Lazy-load chat histories, fast list summaries, and mtime disk cache (closes #84) by bradjin8 · Pull Request #88 · cppalliance/cppa-cursor-browser

bradjin8 · 2026-06-02T20:04:54Z

Summary

Implements issue #84: split summary and full-assembly code paths so list views avoid scanning global bubbleId:% rows, the workspace UI lazy-loads conversation bodies on tab selection, and repeat page loads are served from an mtime-keyed disk cache.

Home (GET /api/workspaces) — no global bubble scan; SQL-filtered composerData; per-composer MRC only when needed; cached composer_id_to_ws and project list
Workspace sidebar — GET /api/workspaces/<id>/tabs?summary=1 returns titles/metadata only; full payloads via GET /api/workspaces/<id>/tabs/<composer_id>
Phase 3 cache — project list, composer map, and tab summaries under ~/.cache/cursor-chat-browser/; invalidate on storage mtimes; bypass with ?nocache=1 or CURSOR_CHAT_BROWSER_NOCACHE=1
Full /tabs, export, and search — unchanged; monolithic /tabs still available for backward compatibility

Problem

On large local Cursor datasets, the home page and workspace page each rescanned global KV storage on every load (often 1–2+ minutes).

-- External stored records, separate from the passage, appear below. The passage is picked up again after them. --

(** Along a run every later stop of a long position is at or above the
    present one, and the stops are sorted. *)
Lemma stopHistory_long s ops : forall sm pos,
  positions sm !! s = Some pos -> Side pos = "long" ->
  Forall (Qle (CurrentStopLoss pos)) (stopHistory s sm ops)
  /\ StronglySorted Qle (stopHistory s sm ops).
Proof.
  induction ops as [| op ops IH]; intros sm pos Hs Hside.
  - unfold stopHistory; simpl. rewrite Hs; simpl. split.
    + constructor; [apply Qle_refl | constructor].
    + repeat constructor.
  - rewrite (stopHistory_cons _ _ _ _ _ Hs).
    destruct (positions (step sm op) !! s) as [pos' |] eqn:Hs'.
    + destruct (step_lookup _ _ _ _ _ Hs Hs') as [Hst [Hup _]].
      specialize (Hup Hside).
      destruct (IH (step sm op) pos' Hs') as [Hall Hsorted].
      { destruct Hst as (_ & -> & _). done. }
      assert (Hall' : Forall (Qle (CurrentStopLoss pos))
                        (stopHistory s (step sm op) ops)).
      { eapply Forall_impl; [exact Hall |].
        intros q Hq. eapply Qle_trans; eauto. }
      split; constructor; auto. apply Qle_refl.
    + rewrite (stopHistory_absent _ _ _ Hs'). split.
      * constructor; [apply Qle_refl | constructor].
      * repeat constructor.
Qed.

Lemma stopHistory_short s ops : forall sm pos,
  positions sm !! s = Some pos -> Side pos = "short" ->
  Forall (fun q => q <= CurrentStopLoss pos) (stopHistory s sm ops)
  /\ StronglySorted (fun a b => b <= a) (stopHistory s sm ops).
Proof.
  induction ops as [| op ops IH]; intros sm pos Hs Hside.
  - unfold stopHistory; simpl. rewrite Hs; simpl. split.
    + constructor; [apply Qle_refl | constructor].
    + repeat constructor.
  - rewrite (stopHistory_cons _ _ _ _ _ Hs).
    destruct (positions (step sm op) !! s) as [pos' |] eqn:Hs'.
    + destruct (step_lookup _ _ _ _ _ Hs Hs') as [Hst [_ Hdown]].
      specialize (Hdown Hside).
      destruct (IH (step sm op) pos' Hs') as [Hall Hsorted].
      { destruct Hst as (_ & -> & _). done. }
      assert (Hall' : Forall (fun q => q <= CurrentStopLoss pos)
                        (stopHistory s (step sm op) ops)).
      { eapply Forall_impl; [exact Hall |].
        intros q Hq. simpl in *. eapply Qle_trans; eauto. }
      split; constructor; auto. apply Qle_refl.
    + rewrite (stopHistory_absent _ _ _ Hs'). split.
      * constructor; [apply Qle_refl | constructor].
      * repeat constructor.
Qed.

The UI blocked on full tab assembly before the sidebar could render.

Solution

Backend

Area	Change
`services/workspace_listing.py`	Summary list path: no `load_bubble_map`; SQL filter for non-empty headers; lazy `load_project_layouts_for_composer`; disk cache wrapper
`services/workspace_tabs.py`	`list_workspace_tab_summaries`, `assemble_single_tab`, shared `_assemble_tab_from_composer_data`; scoped bubble/MRC/diff loaders
`services/workspace_db.py`	Scoped loaders + `build_composer_id_to_workspace_id_cached`
`services/summary_cache.py`	New mtime-keyed cache layer
`api/workspaces.py`	`?summary=1`, `/tabs/<composer_id>`, `?nocache=1`

Frontend

templates/workspace.html — fetch summary tabs on load; lazy-fetch full tab on selection; tabCache for loaded conversations
static/css/style.css — stable grid width during load; .main-content.is-loading for centered spinner

Tests (356 pass)

tests/test_workspace_listing_performance.py — spy: no global bubbleId:% on list path
tests/test_workspace_tabs_summary.py — summary/single-tab scoped queries and payload shape
tests/test_summary_cache.py — cache hit/miss and fingerprint invalidation

Performance notes

First load after cache clear or Cursor data change still rebuilds summaries (expected; much faster than pre-Lazy-load chat histories and serve lightweight list summaries (avoid full global index scan on every page load) #84 due to skipped bubble + full MRC scans).
Repeat loads (refresh home/workspace with unchanged storage) should be near-instant from disk cache.
To force cold rebuild: GET /api/workspaces?nocache=1

Document representative row counts and timings from your local fixture in review comments if helpful.

Test plan

pytest — all tests pass locally
Home page: project cards appear; second refresh noticeably faster than first
Workspace page: sidebar titles render quickly; selecting a conversation loads bubbles with per-tab spinner
Copy All / Download work on a loaded conversation
Export script and full GET /api/workspaces/<id>/tabs (no summary=1) still work
?nocache=1 bypasses cache; cache files appear under ~/.cache/cursor-chat-browser/

Closes #84

Summary by CodeRabbit

New Features
- Lazy-loaded workspace UI with per-conversation summary endpoint and on-demand full conversation loading; sidebar shows per-conversation model badges.
Performance
- Disk-backed summary cache for workspace/tab summaries (nocache option available).
- Scoped data loading to fetch only targeted conversation rows, reducing expensive global scans.
Style
- Updated layout and loading skeleton styles for consistent full-width loading states.
Documentation
- Changelog updated with Phase 3 summary, caching, and API notes.
Tests
- New/regression tests covering summary cache, tab summaries, scoped loading, and listing performance.
Bug Fixes
- Improved inline error handling for workspace and conversation load failures.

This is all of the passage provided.